#### INFORMATION ####

(* ===== verification/RequestLife.v ===== *)
(** * The life of operations, completions, iterators and requests

    [CephProxyOp.cc], the constructors and releases of [RadosWrapper.cc], and what
    [RadosWorker.cc] and the callbacks do with the caller's objects while a request is
    on its way.  Every object is a cell of the heap, every access of a released cell a
    fault; the worker threads, librados' callback threads and the caller interleave.
    [RadosWorker] has the queues and semaphores themselves; here a lane is the list of
    its requests, and its semaphore the number of posts not yet consumed. *)

From S2P Require Import Prelude RadosWorker.

Module RequestLife.

(** What a request ends with: the callback and its argument. *)
Abbreviation callback_t := (Z * Z)%type.

Inductive op_type := BATCH_READ_OP | BATCH_WRITE_OP.
Definition UNKNOW_POOL_ID : Z := -1.

(** [RadosObjectOperation] with the iterators librados will fill for it;
    [callback] has no value until the operation is submitted. *)
Record operation := {
  opType : op_type; poolId : Z; poolName : bytes; objectId : bytes; callback : option callback_t; iters : list nat
}.

Definition new_op (ty : op_type) (pool : Z) (name oid : bytes) : operation :=
  {| opType := ty; poolId := pool; poolName := name; objectId := oid; callback := None; iters := [] |}.

Definition RadosWriteOpInit (pool oid : bytes) : operation := new_op BATCH_WRITE_OP UNKNOW_POOL_ID pool oid.
Definition RadosWriteOpInit2 (poolId : Z) (oid : bytes) : operation := new_op BATCH_WRITE_OP poolId [] oid.
Definition RadosReadOpInit (pool oid : bytes) : operation := new_op BATCH_READ_OP UNKNOW_POOL_ID pool oid.
Definition RadosReadOpInit2 (poolId : Z) (oid : bytes) : operation := new_op BATCH_READ_OP poolId [] oid.

(** [RequestCtx]: pointers.  A request is known by the number it was queued under,
    which is also the address of its context. *)
Record RequestCtx := { c_op : nat; c_comp : nat }.

(** A thread in [OpHandler]: at [Dequeue]; the context freed; with an IO context;
    back from [RadosOperationAioOperate]; at the test of [ioworkerStop]; at
    [sem[index]->Wait()]; returned. *)
Inductive pc := Idle | Taken (r o c : nat) | HasIo (r o c : nat) | Submitted (r o c : nat) (ret : Z)
  | AtLoop | AtWait | Exited.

####

EXERCISE OBJECTIVE:
A complete answer gives every line of the records holding "opType".

WRITTEN ANSWER:
  opType : op_type; poolId : Z; poolName : bytes; objectId : bytes; callback : option callback_t; iters : list nat
  {| opType := ty; poolId := pool; poolName := name; objectId := oid; callback := None; iters := [] |}.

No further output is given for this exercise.